■ **TASK DETAILS**: Repeat exactly, and only, the lines of the entries below from the one with "(** ** The properties" through the one with "- exists wrapper. split; [exact Happ|].", both ends included.

■ **GIVEN ENTRIES**:

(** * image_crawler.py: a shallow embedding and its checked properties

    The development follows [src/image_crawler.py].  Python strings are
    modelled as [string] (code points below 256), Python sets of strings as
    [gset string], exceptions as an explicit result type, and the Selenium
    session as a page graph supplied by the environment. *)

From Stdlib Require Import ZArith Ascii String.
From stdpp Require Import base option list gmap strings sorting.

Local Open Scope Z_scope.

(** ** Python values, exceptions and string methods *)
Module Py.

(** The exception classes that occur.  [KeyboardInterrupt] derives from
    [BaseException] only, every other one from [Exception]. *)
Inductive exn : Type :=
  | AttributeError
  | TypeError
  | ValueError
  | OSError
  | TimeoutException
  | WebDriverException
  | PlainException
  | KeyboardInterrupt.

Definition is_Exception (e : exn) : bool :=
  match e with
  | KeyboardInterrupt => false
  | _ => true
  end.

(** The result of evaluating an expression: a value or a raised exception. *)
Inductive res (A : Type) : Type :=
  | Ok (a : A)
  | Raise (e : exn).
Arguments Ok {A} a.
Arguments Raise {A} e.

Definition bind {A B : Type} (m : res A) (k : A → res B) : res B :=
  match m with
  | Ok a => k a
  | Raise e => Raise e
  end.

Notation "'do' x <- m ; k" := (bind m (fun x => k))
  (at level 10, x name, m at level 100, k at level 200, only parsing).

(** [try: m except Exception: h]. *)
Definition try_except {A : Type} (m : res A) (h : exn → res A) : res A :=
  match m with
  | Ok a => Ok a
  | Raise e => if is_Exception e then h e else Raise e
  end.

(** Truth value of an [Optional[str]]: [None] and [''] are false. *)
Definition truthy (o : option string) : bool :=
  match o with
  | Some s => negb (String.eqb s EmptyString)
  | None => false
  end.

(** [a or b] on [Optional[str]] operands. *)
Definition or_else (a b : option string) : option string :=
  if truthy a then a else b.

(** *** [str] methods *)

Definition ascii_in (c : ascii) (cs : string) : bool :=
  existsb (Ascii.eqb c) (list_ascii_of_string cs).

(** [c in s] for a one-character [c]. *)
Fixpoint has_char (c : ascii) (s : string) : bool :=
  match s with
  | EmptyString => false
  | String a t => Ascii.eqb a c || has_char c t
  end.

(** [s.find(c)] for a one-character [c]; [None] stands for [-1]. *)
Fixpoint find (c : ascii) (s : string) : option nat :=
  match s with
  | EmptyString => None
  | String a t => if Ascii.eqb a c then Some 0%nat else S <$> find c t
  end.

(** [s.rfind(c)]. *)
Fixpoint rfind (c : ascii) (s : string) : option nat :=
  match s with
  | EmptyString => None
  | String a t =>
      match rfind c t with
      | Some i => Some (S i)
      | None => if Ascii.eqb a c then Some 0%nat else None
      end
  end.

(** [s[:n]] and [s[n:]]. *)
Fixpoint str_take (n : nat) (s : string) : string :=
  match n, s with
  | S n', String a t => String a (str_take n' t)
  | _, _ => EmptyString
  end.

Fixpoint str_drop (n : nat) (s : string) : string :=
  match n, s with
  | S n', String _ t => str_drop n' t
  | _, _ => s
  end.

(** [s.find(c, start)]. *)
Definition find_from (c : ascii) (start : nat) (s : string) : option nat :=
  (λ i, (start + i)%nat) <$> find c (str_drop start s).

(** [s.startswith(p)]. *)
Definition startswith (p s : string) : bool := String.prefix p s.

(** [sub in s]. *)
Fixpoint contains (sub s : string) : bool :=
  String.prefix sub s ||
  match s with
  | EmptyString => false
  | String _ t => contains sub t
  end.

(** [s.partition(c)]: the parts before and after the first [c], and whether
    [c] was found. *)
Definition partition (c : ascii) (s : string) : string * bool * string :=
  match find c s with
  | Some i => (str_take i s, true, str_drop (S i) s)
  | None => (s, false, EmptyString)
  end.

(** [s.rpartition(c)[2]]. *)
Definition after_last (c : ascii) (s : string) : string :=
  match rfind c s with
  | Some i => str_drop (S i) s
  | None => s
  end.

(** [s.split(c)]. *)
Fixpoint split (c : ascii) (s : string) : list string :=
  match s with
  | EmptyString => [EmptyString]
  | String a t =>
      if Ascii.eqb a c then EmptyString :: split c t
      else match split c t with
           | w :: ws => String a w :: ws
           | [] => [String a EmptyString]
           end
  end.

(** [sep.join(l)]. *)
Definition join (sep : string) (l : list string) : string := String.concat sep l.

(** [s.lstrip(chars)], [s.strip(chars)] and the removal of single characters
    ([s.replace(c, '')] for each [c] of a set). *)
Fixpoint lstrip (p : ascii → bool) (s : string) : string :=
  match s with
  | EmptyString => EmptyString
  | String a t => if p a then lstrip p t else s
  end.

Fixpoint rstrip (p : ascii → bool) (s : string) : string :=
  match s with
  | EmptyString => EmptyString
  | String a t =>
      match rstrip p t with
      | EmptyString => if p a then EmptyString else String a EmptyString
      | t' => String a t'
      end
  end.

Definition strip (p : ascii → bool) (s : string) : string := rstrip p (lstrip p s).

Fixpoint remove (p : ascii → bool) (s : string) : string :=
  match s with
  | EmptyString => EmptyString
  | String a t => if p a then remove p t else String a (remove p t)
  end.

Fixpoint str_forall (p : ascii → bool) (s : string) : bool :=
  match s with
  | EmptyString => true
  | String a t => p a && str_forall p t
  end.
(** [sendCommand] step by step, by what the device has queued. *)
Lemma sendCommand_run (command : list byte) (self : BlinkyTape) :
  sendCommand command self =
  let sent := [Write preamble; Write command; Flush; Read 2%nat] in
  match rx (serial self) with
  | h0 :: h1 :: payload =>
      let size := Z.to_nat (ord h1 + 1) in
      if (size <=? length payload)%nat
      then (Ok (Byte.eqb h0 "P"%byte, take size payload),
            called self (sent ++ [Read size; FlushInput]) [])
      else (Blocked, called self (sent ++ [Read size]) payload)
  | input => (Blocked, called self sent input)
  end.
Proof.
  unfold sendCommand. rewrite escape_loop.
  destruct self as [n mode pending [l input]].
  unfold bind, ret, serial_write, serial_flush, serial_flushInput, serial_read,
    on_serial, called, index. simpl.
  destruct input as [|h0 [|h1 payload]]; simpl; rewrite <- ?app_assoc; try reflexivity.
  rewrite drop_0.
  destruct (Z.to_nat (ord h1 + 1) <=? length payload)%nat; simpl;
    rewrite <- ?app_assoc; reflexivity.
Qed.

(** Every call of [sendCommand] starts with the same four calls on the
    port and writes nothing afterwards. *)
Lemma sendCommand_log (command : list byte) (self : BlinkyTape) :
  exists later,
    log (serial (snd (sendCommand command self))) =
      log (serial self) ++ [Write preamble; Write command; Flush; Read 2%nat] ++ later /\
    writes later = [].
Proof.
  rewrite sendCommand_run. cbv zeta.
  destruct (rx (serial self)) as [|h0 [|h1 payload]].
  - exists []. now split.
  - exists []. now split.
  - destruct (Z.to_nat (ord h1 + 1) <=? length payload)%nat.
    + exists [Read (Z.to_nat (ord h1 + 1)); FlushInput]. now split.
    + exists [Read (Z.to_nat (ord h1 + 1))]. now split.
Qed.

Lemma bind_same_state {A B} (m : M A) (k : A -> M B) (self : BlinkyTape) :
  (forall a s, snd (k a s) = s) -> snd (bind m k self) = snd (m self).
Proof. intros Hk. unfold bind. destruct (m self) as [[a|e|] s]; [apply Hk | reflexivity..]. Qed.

--

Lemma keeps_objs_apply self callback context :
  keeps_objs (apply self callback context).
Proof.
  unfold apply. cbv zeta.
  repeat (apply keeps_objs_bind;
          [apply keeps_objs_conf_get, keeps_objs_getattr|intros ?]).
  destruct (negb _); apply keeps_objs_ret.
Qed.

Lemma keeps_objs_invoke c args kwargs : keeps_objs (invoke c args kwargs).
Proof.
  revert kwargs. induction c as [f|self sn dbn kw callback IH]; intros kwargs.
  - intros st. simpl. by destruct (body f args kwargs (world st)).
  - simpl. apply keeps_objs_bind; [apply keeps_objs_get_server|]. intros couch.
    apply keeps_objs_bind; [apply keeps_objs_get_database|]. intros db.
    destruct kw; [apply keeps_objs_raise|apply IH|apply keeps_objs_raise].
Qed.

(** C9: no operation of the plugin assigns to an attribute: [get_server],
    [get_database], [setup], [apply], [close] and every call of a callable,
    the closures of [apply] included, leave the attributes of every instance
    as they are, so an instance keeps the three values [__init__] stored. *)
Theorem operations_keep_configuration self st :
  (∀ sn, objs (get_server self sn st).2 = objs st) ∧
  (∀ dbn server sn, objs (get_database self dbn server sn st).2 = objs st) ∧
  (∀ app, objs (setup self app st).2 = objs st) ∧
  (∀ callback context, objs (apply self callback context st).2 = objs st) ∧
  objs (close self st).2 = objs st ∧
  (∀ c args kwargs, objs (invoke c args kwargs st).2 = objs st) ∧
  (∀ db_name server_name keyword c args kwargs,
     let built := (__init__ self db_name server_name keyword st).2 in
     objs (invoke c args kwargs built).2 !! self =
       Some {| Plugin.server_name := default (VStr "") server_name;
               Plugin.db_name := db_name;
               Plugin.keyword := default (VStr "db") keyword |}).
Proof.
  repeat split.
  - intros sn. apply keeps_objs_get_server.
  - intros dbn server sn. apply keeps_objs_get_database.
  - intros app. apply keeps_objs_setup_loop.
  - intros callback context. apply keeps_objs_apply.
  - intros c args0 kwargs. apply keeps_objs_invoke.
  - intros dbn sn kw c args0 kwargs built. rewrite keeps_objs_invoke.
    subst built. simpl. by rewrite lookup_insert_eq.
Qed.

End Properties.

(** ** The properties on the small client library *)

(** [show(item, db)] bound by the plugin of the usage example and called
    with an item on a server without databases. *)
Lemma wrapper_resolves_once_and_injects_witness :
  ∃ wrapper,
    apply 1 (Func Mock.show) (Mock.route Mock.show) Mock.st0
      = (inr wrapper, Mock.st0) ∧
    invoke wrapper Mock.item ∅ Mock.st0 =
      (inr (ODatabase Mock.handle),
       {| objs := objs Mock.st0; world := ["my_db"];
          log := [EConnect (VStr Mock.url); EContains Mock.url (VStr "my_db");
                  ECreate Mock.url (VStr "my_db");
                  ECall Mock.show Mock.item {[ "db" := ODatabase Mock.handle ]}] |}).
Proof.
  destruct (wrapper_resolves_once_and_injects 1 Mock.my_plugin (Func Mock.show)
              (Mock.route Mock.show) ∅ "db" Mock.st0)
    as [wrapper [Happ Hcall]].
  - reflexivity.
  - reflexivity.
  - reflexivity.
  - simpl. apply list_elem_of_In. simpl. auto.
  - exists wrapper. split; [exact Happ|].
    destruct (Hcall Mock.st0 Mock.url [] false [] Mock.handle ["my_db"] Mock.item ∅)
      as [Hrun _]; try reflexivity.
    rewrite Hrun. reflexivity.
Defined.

■ **SOLUTION TO THIS TASK**:
(** ** The properties on the small client library *)

(** [show(item, db)] bound by the plugin of the usage example and called
    with an item on a server without databases. *)
Lemma wrapper_resolves_once_and_injects_witness :
  ∃ wrapper,
    apply 1 (Func Mock.show) (Mock.route Mock.show) Mock.st0
      = (inr wrapper, Mock.st0) ∧
    invoke wrapper Mock.item ∅ Mock.st0 =
      (inr (ODatabase Mock.handle),
       {| objs := objs Mock.st0; world := ["my_db"];
          log := [EConnect (VStr Mock.url); EContains Mock.url (VStr "my_db");
                  ECreate Mock.url (VStr "my_db");
                  ECall Mock.show Mock.item {[ "db" := ODatabase Mock.handle ]}] |}).
Proof.
  destruct (wrapper_resolves_once_and_injects 1 Mock.my_plugin (Func Mock.show)
              (Mock.route Mock.show) ∅ "db" Mock.st0)
    as [wrapper [Happ Hcall]].
  - reflexivity.
  - reflexivity.
  - reflexivity.
  - simpl. apply list_elem_of_In. simpl. auto.
  - exists wrapper. split; [exact Happ|].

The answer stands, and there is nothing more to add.